Palo Alto Online : Food Closet comes back from the brink

Two years ago, the South Palo Alto Food Closet faced imminent closure, after steadily providing groceries for thousands of hungry local families for 33 years. As with so many programs that were founded in the middle of the last century, the steadfast volunteers who ran it were aging, and new leaders had yet to step forward.

But due to the devotion of parishioners at Covenant Presbyterian Church and others in the faith community, the East Meadow Drive pantry has been revived.

The food closet provides badly needed groceries to 85 to 100 needy Palo Alto families, according to Jan Hoover, treasurer of the board that runs the program.

"It's surprising sometimes what people are going through," Hoover said, recalling how fortunes can quickly change. Some people just need a boost to tide them over for a short time.

One family with three children had a daughter with recurring cancer. Medical expenses ate up their wages, and even with two working parents, they could not make ends meet, she said.

One summer a teacher at a local community college arrived to receive food for her three small children. The teacher couldn't find work when the college didn't hold a summer session, Hoover said.

"I had no idea the need in the community was so great," she said.

With housing expenses consuming a large portion of people's income, the food closet helps close the gap by putting good-quality food on the table, she said.

Families with children or with a disabled adult can come once weekly to pick up milk, meat, eggs and canned goods; families of two without children can come every other week, she said. The clients, whose income mustn't exceed 150 percent of the poverty level, are referred to the pantry by churches, St. Vincent de Paul Society, schools or social workers at the Opportunity Center.

Second Harvest Food Bank of San Mateo and Santa Clara Counties provides some of the food that is distributed, but the pantry also receives contributions from individuals, school groups and Scout troops, among others.

Volunteers pick up day-old bread and donations from Safeway, Piazza's, Trader Joe's and Draeger's, she said.

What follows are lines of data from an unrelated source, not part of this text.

(** C7: both writes are always attempted, the Parquet write on the
    world that the CSV attempt left, whatever either outcome; each
    attempt adds its line to the log and the call returns normally.  In
    particular, when the CSV write raises and leaves no file while the
    Parquet write succeeds and creates its file only, the Parquet file
    exists afterwards, the CSV file does not, and an error naming CSV is
    in the log. *)
Theorem save_outputs_independent (df : DataFrame R) (csv_path parquet_path : string)
    (s : state W) :
  (∃ w1 r1 w2 r2,
     to_csv df csv_path (world s) = (w1, r1)
     ∧ to_parquet df parquet_path w1 = (w2, r2)
     ∧ save_outputs df csv_path parquet_path s
       = (mkState w2 (log s ++ [csv_line csv_path r1; parquet_line parquet_path r2]),
          inr ()))
  ∧ (∀ w1 e w2,
       to_csv df csv_path (world s) = (w1, Some e) →
       path_exists w1 csv_path = false →
       to_parquet df parquet_path w1 = (w2, None) →
       path_exists w2 parquet_path = true →
       path_exists w2 csv_path = false →
       let after := save_outputs df csv_path parquet_path s in
       after.2 = inr ()
       ∧ path_exists (world after.1) parquet_path = true
       ∧ path_exists (world after.1) csv_path = false
       ∧ ∃ msg, (ERROR, msg) ∈ log after.1 ∧ substring_of "CSV" msg).
Proof.
  split.
  - destruct (to_csv df csv_path (world s)) as [w1 r1] eqn:Hc.
    destruct (to_parquet df parquet_path w1) as [w2 r2] eqn:Hp.
    exists w1, r1, w2, r2. split; [done|]. split; [done|].
    rewrite save_outputs_run. by rewrite Hc; cbn [fst snd]; rewrite Hp.
  - intros w1 e w2 Hc Hno Hp Hyes Hstill after. subst after.
    rewrite save_outputs_run. rewrite Hc; cbn [fst snd]; rewrite Hp; cbn [fst snd world log].
    split; [done|]. split; [done|]. split; [done|].
    eexists. split.
    + apply elem_of_app. right. apply elem_of_cons. left. reflexivity.
    + exists "Error saving ", (" to " +:+ csv_path +:+ ": " +:+ error_message e).
      reflexivity.
Qed.
End PersistFacts.

(** ** The theorems at the sample tables *)

Section Witnesses.
Import Text Stats Loader Persist Spec Samples.




Lemma first_year_filter_witness :
  rows basic = [basic_1; basic_2] ++ basic_3 :: [basic_4]
  ∧ ¬ whole_word_phrase (statistic_label basic_3)
  ∧ first_year_rows (rows basic) = [basic_1; basic_2; basic_4]
  ∧ (process_first_year_stats (H := no_text_numbers) basic).2
    = (process_first_year_stats (H := no_text_numbers)
         (mkDataFrame header [basic_1; basic_2; basic_4])).2.
Proof.
  destruct (first_year_filter (H := no_text_numbers) basic) as (_ & Hdrop & _ & Hfirst).
  split; [reflexivity|]. split; [exact Hfirst|].
  destruct (Hdrop [basic_1; basic_2] basic_3 [basic_4] eq_refl Hfirst) as [Hkept Hsame].
  split; [|exact Hsame]. rewrite Hkept. vm_compute. reflexivity.
Defined.




Lemma missing_count_cell_witness :
  ∃ e, (process_first_year_stats (H := no_text_numbers) count_gap).2
       = (None, Some ("Error transforming dataset: " +:+ error_message e))
       ∧ (usable_header (columns count_gap) → e = IntCastingNaNError).
Proof.
  assert (first_year_rows (rows count_gap) = [gap_1; gap_2; gap_3]) as Hk
    by (vm_compute; reflexivity).
  apply (missing_count_cell (H := no_text_numbers) count_gap
           (derive (H := no_text_numbers) gap_1) (derive (H := no_text_numbers) gap_2)).
  - rewrite Hk. apply list_elem_of_filter. split; [by vm_compute|].
    apply elem_of_cons. by left.
  - rewrite Hk. apply list_elem_of_filter. split; [by vm_compute|].
    apply elem_of_cons. right. apply elem_of_cons. by left.
  - rewrite Hk. intros d [_ Hd]%list_elem_of_filter. cbn [map] in Hd.
    repeat (apply elem_of_cons in Hd as [->|Hd];
            [intros [Hy Hs]; vm_compute in Hy, Hs;
             first [discriminate Hy | discriminate Hs]|]).
    by apply elem_of_nil in Hd.
Defined.

Lemma save_outputs_independent_witness :
  let fs := store {["/tmp/file.parquet"]} in
  let after :=
    save_outputs (H := fs) one_cell "/tmp/nonexistent_dir/file.csv" "/tmp/file.parquet"
      start in
  after.2 = inr ()
  ∧ path_exists (Storage := fs) (world after.1) "/tmp/file.parquet" = true
  ∧ path_exists (Storage := fs) (world after.1) "/tmp/nonexistent_dir/file.csv" = false
  ∧ ∃ msg, (ERROR, msg) ∈ log after.1 ∧ substring_of "CSV" msg.
Proof.
  intros fs after.
  destruct (save_outputs_independent (H := fs) one_cell
              "/tmp/nonexistent_dir/file.csv" "/tmp/file.parquet" start) as [_ Hcase].
  apply (Hcase ∅ (OSError "Cannot save file into a non-existent directory")
           {["/tmp/file.parquet" := "parquet"]}); by vm_compute.
Defined.
End Witnesses.

(** ** The rest of the pipeline *)

Section YearLabelFacts.
Import Text Re Stats Spec Loader Rename Persist Passes Digits Closed Grid Main Kept.







End YearLabelFacts.

Section ClosedFacts.
Import Text Re Stats Spec Loader Rename Persist Passes Digits Closed Grid Main Kept.
Context `{Numeric}.

Lemma sorted_unique_sorted l : StronglySorted String.le (sorted_unique l).
Proof. unfold sorted_unique. apply StronglySorted_merge_sort; apply _. Qed.

Lemma sorted_unique_NoDup l : NoDup (sorted_unique l).
Proof.
  unfold sorted_unique. rewrite merge_sort_Permutation. apply NoDup_remove_dups.
Qed.

Lemma sorted_unique_ext l1 l2 :
  (∀ x, x ∈ l1 ↔ x ∈ l2) → sorted_unique l1 = sorted_unique l2.
Proof.
  intros Hx. apply (StronglySorted_unique String.le); try apply sorted_unique_sorted.
  apply NoDup_Permutation; try apply sorted_unique_NoDup.
  intros x. by rewrite !sorted_unique_elem.
Qed.

Lemma head_filter_tagged {A B} `{EqDecision A} (g : A → B) (k : A) (l : list A) :
  head (filter (λ e : A * B, e.1 = k) (map (λ a, (a, g a)) l))
  = if decide (k ∈ l) then Some (k, g k) else None.
Proof.
  induction l as [|a l IH].
  - destruct (decide (k ∈ [])) as [Hin|_]; [by apply elem_of_nil in Hin|done].
  - cbn [map]. rewrite filter_cons. cbn [fst].
    destruct (decide (a = k)) as [->|Hne].
    + destruct (decide (k ∈ k :: l)) as [_|Hout]; [done|].
      exfalso. apply Hout, elem_of_cons; by left.
    + rewrite IH. destruct (decide (k ∈ l)) as [Hin|Hout].
      * destruct (decide (k ∈ a :: l)) as [_|Hout]; [done|].
        exfalso. apply Hout, elem_of_cons; by right.
      * destruct (decide (k ∈ a :: l)) as [Hin|_]; [|done].
        apply elem_of_cons in Hin as [->|Hin]; done.
Qed.

Lemma lookup_groupby agg rs b s :
  lookup_key (b, s) (groupby agg rs)
  = if decide ((b, s) ∈ map key_of rs) then Some (agg (group_values rs b s)) else None.
Proof.
  unfold lookup_key, groupby.
  rewrite (head_filter_tagged (λ k, agg (map d_value (filter (λ r, key_of r = k) rs)))).
  assert ((b, s) ∈ merge_sort key_le (remove_dups (map key_of rs))
          ↔ (b, s) ∈ map key_of rs) as Hiff
    by by rewrite merge_sort_Permutation, elem_of_remove_dups.
  repeat case_decide; simpl; try done; exfalso; tauto.
Qed.

Lemma pivot_columns_closed agg rs : w_columns (pivot (groupby agg rs)) = sexes rs.
Proof.
  unfold pivot, sexes. cbn [w_columns]. apply sorted_unique_ext.
  intros x. rewrite !list_elem_of_fmap. split.
  - intros (e & -> & He). apply (list_elem_of_fmap_2 fst) in He.
    apply groupby_keys in He as (d & Hd & Hk). exists d. split; [|done].
    destruct e as [k v]. simpl in *. by subst k.
  - intros (d & -> & Hd).
    assert (key_of d ∈ map fst (groupby agg rs)) as Hk by (apply groupby_keys; eauto).
    apply list_elem_of_fmap in Hk as (e & He & Hin). exists e. split; [|done].
    destruct e as [k v]. simpl in *. by subst k.
Qed.

Lemma pivot_index_closed agg rs : w_index (pivot (groupby agg rs)) = buckets rs.
Proof.
  unfold pivot, buckets, w_index. cbn [w_rows]. rewrite map_fst_tag.
  apply sorted_unique_ext.
  intros x. rewrite !list_elem_of_fmap. split.
  - intros (e & -> & He). apply (list_elem_of_fmap_2 fst) in He.
    apply groupby_keys in He as (d & Hd & Hk). exists d. split; [|done].
    destruct e as [k v]. simpl in *. by subst k.
  - intros (d & -> & Hd).
    assert (key_of d ∈ map fst (groupby agg rs)) as Hk by (apply groupby_keys; eauto).
    apply list_elem_of_fmap in Hk as (e & He & Hin). exists e. split; [|done].
    destruct e as [k v]. simpl in *. by subst k.
Qed.

Lemma pivot_rows_closed agg rs :
  w_rows (pivot (groupby agg rs))
  = map (λ b, (b, map (λ s, if decide ((b, s) ∈ map key_of rs)
                             then Some (agg (group_values rs b s)) else None)
                      (sexes rs)))
        (buckets rs).
Proof.
  transitivity (map (λ b, (b, map (λ s, lookup_key (b, s) (groupby agg rs))
                                  (w_columns (pivot (groupby agg rs)))))
                    (w_index (pivot (groupby agg rs)))).
  - unfold w_index at 1. unfold pivot at 1 3. cbn [w_rows]. by rewrite map_fst_tag.
  - rewrite pivot_columns_closed, pivot_index_closed.
    apply list_fmap_ext. intros _ b _. f_equal.
    apply list_fmap_ext. intros _ s _. apply lookup_groupby.
Qed.

Lemma pivot_closed agg rs :
  pivot (groupby agg rs)
  = mkWide (sexes rs)
      (map (λ b, (b, map (λ s, if decide ((b, s) ∈ map key_of rs)
                                then Some (agg (group_values rs b s)) else None)
                          (sexes rs)))
           (buckets rs)).
Proof.
  transitivity (mkWide (w_columns (pivot (groupby agg rs)))
                       (w_rows (pivot (groupby agg rs)))); [done|].
  by rewrite pivot_columns_closed, pivot_rows_closed.
Qed.

Lemma to_int_round0 q : to_int (round0 <$> Some q) = inr (round_half_even q).
Proof.
  unfold to_int, round0. cbn [fmap option_fmap option_map].
  rewrite Qfloor_Z, Qceiling_Z. by destruct (Qle_bool _ _).
Qed.

Lemma Forall2_map_eq {A B} (g : A → B) l k : Forall2 (λ x y, y = g x) l k → k = map g l.
Proof. induction 1 as [|x y l k -> _ IH]; simpl; [done|]. by rewrite IH. Qed.

Lemma mapM_cells (u : string → option Q) (g : string → Z) l cs :
  mapM (M := result) to_int (map (λ s, round0 <$> u s) l) = inr cs →
  (∀ s z, s ∈ l → to_int (round0 <$> u s) = inr z → z = g s) →
  cs = map g l.
Proof.
  revert cs. induction l as [|s l IH]; intros cs Hm Hg; simpl in Hm.
  - by injection Hm as <-.
  - apply bind_inr in Hm as (z & Hz & Hm). apply bind_inr in Hm as (k & Hk & Hm).
    injection Hm as <-. simpl. f_equal.
    + apply Hg; [apply elem_of_cons; by left|done].
    + apply IH; [done|]. intros s' z' Hs'. apply Hg, elem_of_cons. by right.
Qed.

Lemma group_values_nil rs b s : group_values rs b s = [] ↔ (b, s) ∉ map key_of rs.
Proof.
  unfold group_values. split.
  - intros Hnil (d & Hk & Hd)%list_elem_of_fmap.
    apply fmap_nil_inv in Hnil.
    assert (d ∈ filter (λ r, key_of r = (b, s)) rs) as Hin
      by (apply list_elem_of_filter; by split).
    rewrite Hnil in Hin. by apply elem_of_nil in Hin.
  - intros Hout. assert (filter (λ r, key_of r = (b, s)) rs = []) as ->; [|done].
    apply elem_of_nil_inv. intros d [Hk Hd]%list_elem_of_filter.
    apply Hout. rewrite <- Hk. by apply list_elem_of_fmap_2.
Qed.

Lemma counts_rows_closed rs cw :
  counts_wide rs = inr cw →
  w_columns cw = map (λ s, s +:+ "_count") (sexes (df_counts rs))
  ∧ w_rows cw = map (λ b, (b, map (count_cell (df_counts rs) b) (sexes (df_counts rs))))
                    (buckets (df_counts rs)).
Proof.
  unfold counts_wide, astype_int, counts_pivot. rewrite pivot_closed. intros Hm.
  apply bind_inr in Hm as (rows' & Hrows & Hm). injection Hm as <-.
  cbn [w_columns w_rows wide_map add_suffix] in *. split; [done|].
  set (C := df_counts rs) in *.
  revert rows' Hrows. induction (buckets C) as [|b bs IH]; intros rows' Hrows;
    simpl in Hrows.
  - by injection Hrows as <-.
  - apply bind_inr in Hrows as ([b' cs] & Hrow & Hrows).
    apply bind_inr in Hrows as (k & Hk & Hrows). injection Hrows as <-.
    apply bind_inr in Hrow as (cs' & Hcs & Hrow). injection Hrow as <- <-.
    simpl. f_equal; [|by apply IH]. f_equal.
    rewrite <- list_fmap_compose in Hcs.
    apply (mapM_cells (λ s, if decide ((b, s) ∈ map key_of C)
                            then Some (Qsum (group_values C b s)) else None)
                      (count_cell C b)) in Hcs; [done|].
    intros s z _. case_decide; [|done]. rewrite to_int_round0. by intros [= <-].
Qed.

Lemma perc_rows_closed rs :
  perc_wide rs
  = mkWide (map (λ s, s +:+ "_percent") (sexes (df_perc rs)))
      (map (λ b, (b, map (percent_cell (df_perc rs) b) (sexes (df_perc rs))))
           (buckets (df_perc rs))).
Proof.
  unfold perc_wide, perc_pivot. rewrite pivot_closed.
  unfold wide_map, add_suffix. cbn [w_columns w_rows]. f_equal.
  rewrite <- !list_fmap_compose. apply list_fmap_ext. intros _ b _. simpl. f_equal.
  rewrite <- !list_fmap_compose. apply list_fmap_ext. intros _ s _. simpl.
  unfold percent_cell. f_equal. case_decide as Hk.
  - destruct (group_values (df_perc rs) b s) eqn:Hg; [|done].
    by apply group_values_nil in Hg.
  - by apply group_values_nil in Hk as ->.
Qed.

Lemma merge_closed cc pc (f : string → list Z) (g : string → list Q) i1 i2 :
  merge_inner (mkWide cc (map (λ b, (b, f b)) i1)) (mkWide pc (map (λ b, (b, g b)) i2))
  = mkDataFrame ("year_range" :: cc ++ pc)
      (map (λ b, CStr b :: map CInt (f b) ++ map CFloat (g b)) (filter (λ b, b ∈ i2) i1)).
Proof.
  unfold merge_inner. cbn [w_columns w_rows]. f_equal.
  induction i1 as [|b i1 IH]; [done|].
  cbn [map omap list_omap]. rewrite filter_cons, (head_filter_tagged g b i2). cbn [fst snd].
  case_decide; cbn [mbind option_bind]; [|exact IH].
  cbn [map]. f_equal. exact IH.
Qed.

Then, there are the "urban gleaners," who collect from stores the cartons of partially smashed eggs, dented but sealed milk cartons, or other slightly bruised but edible foods that won't be sold. Volunteers pick out broken eggshells and clean up cartons, repackaging them into a full dozen that clients can take home, she said. For Thanksgiving the families received gift cards to Safeway that could go for a turkey or other holiday-meal fixings.

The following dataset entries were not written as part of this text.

(** * outrun: the caching file system, its local service and the RPC codec

    A shallow embedding of the parts of [outrun] that the cache relies on:

    - [outrun/rpc/__init__.py]: the exception codec of [Encoding];
    - [outrun/filesystem/common.py]: [Attributes];
    - [outrun/filesystem/caching/common.py]: [Metadata], [FileContents],
      [PrefetchEntry], [LockIndex];
    - [outrun/filesystem/caching/service.py]: [LocalCacheService];
    - [outrun/filesystem/caching/cache.py]: [ContentsBlob], [CacheEntry],
      [RemoteCache];
    - [outrun/filesystem/caching/filesystem.py]: [RemoteCachedFileSystem].

    Python objects that the code mutates in place live in an explicit store
    (the entry dictionary, the contents directory, the clock); functions that
    can raise return a [result].  Definitions come first, the theorems about
    them follow in the second half of the file. *)

From Stdlib Require Import ZArith Lia Permutation.
From Stdlib.Strings Require Import Ascii Byte.
From stdpp Require Import base tactics option list strings gmap sorting.

Local Set Warnings "-register-all".
Local Open Scope string_scope.
Local Open Scope list_scope.
Local Open Scope Z_scope.

(* ===================================================================== *)
(** * Python values, exceptions and results *)
(* ===================================================================== *)

(** The values that occur as exception arguments: [None], integers (with
    [bool] as its subtype), strings and nested tuples. *)
Inductive PyVal : Type :=
| PNone
| PInt (z : Z)
| PStr (s : string)
| PTuple (items : list PyVal).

Eight churches and the Jewish Community Center Senior Group also routinely take part in the collection and distribution, purchasing chickens and other meats with cash donated by parishioners.

The first Sunday of each month parishioners bring canned food. Some make memorial cash donations in someone's name, according to Mary Lee Templeton, a board member and former church elder.

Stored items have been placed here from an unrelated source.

Definition each (sel : selector) (f : attribs -> attribs) (d : document)
  : document :=
  List.map (each_node sel f) d.

(** [$(sel)]: the selected elements in document order, as name and
    attributes with their children. *)
Fixpoint select_node (sel : selector) (n : node) : list node :=
  match n with
  | Element name a children =>
      (if sel name a then [n] else [])
        ++ List.flat_map (select_node sel) children
  | _ => []
  end.

Definition select (sel : selector) (d : document) : list node :=
  List.flat_map (select_node sel) d.

Definition node_attr (name : string) (n : node) : option string :=
  match n with
  | Element _ a _ => attr name a
  | _ => None
  end.

(** [$(sel).attr(name)]: the attribute of the first selected element. *)
Definition first_attr (sel : selector) (name : string) (d : document)
  : option string :=
  match select sel d with
  | n :: _ => node_attr name n
  | [] => None
  end.

(** [.text()]: the text of all descendants, in order. *)
Fixpoint text (n : node) : string :=
  match n with
  | Element _ _ children =>
      List.fold_right (fun c out => text c ++ out) "" children
  | Text data => data
  | Other _ => ""
  end.

(** [$(sel).first().text()] *)
Definition first_text (sel : selector) (d : document) : string :=
  match select sel d with
  | n :: _ => text n
  | [] => ""
  end.

(** [$(sel).prepend(fragment)]: the nodes of the fragment become the
    first children of every selected element. *)
Fixpoint prepend_node (sel : selector) (fragment : list node) (n : node)
  : node :=
  match n with
  | Element name a children =>
      Element name a
              ((if sel name a then fragment else [])
                 ++ List.map (prepend_node sel fragment) children)
  | _ => n
  end.

Definition prepend (sel : selector) (fragment : list node) (d : document)
  : document :=
  List.map (prepend_node sel fragment) d.

(** Every attribute of every element, with the tag it sits on. *)
Fixpoint node_attributes (n : node) : list (string * string * string) :=
  match n with
  | Element name a children =>
      List.map (fun kv => (name, fst kv, snd kv)) a
        ++ List.flat_map node_attributes children
  | _ => []
  end.

Definition attributes (d : document) : list (string * string * string) :=
  List.flat_map node_attributes d.

End Dom.

(** ** The rewriting rules of the [/proxy] handler (lines 137-194) *)

Section Rules.
Context {platform : Platform}.

(** The two indirection endpoints. *)
Definition proxy_ref (abs : string) : string :=
  "/proxy?url=" ++ encodeURIComponent abs.

Definition asset_ref (abs : string) : string :=
  "/asset?url=" ++ encodeURIComponent abs.

(** Apply a rule to the attribute [name]: the rule gives the new value, or
    nothing when the element is left alone. *)
Definition update_attr (name : string) (rule : string -> option string)
           (a : Dom.attribs) : Dom.attribs :=
  match Dom.attr name a with
  | None => a
  | Some v =>
      match rule v with
      | Some v' => Dom.set_attr name v' a
      | None => a
      end
  end.

(** [absoluteUrl] followed by [if (abs)] / [if (!abs) return]. *)
Definition resolved (base ref : string) : option string :=
  match absoluteUrl base ref with
  | Some abs => if truthy abs then Some abs else None
  | None => None
  end.

(** Lines 137-143: [a[href]]. *)
Definition anchor_href (base href : string) : option string :=
  if negb (truthy href) then None
  else if Str.startsWith "#" href || Str.startsWith "javascript:" href
  then None
  else match resolved base href with
       | Some abs => Some (proxy_ref abs)
       | None => None
       end.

On Dec. 2, from 11 a.m. to 6:30 p.m., Dec. 3, 9 a.m. to 4 p.m. and Dec. 4, noon to 2 p.m. the Covenant church will host an alternative-giving fair, which offers gifts for sale to support artisans in other countries and which will also feature an opportunity to help the food closet, she said.

The food closet was founded in 1978, Hoover said. The lifeline almost ended in 2009.

But one Covenant church member refused to let the pantry shut down. The late Jean Scott, who was also instrumental in creating Greer Park, was "a tireless warrior" when it came to a cause she believed in, Templeton said.

"She was one of the smallest and quietest people at the church," she recalled. But Scott did a sales pitch to church members and local churches to revive the food closet.

Hoover said monetary donations for the holiday season, which go to purchasing fresh meat, are needed. The program has enough canned goods for now. The food bank is a tax-deductible nonprofit organization and is located at Covenant Presbyterian Church, 670 East Meadow Drive, Palo Alto.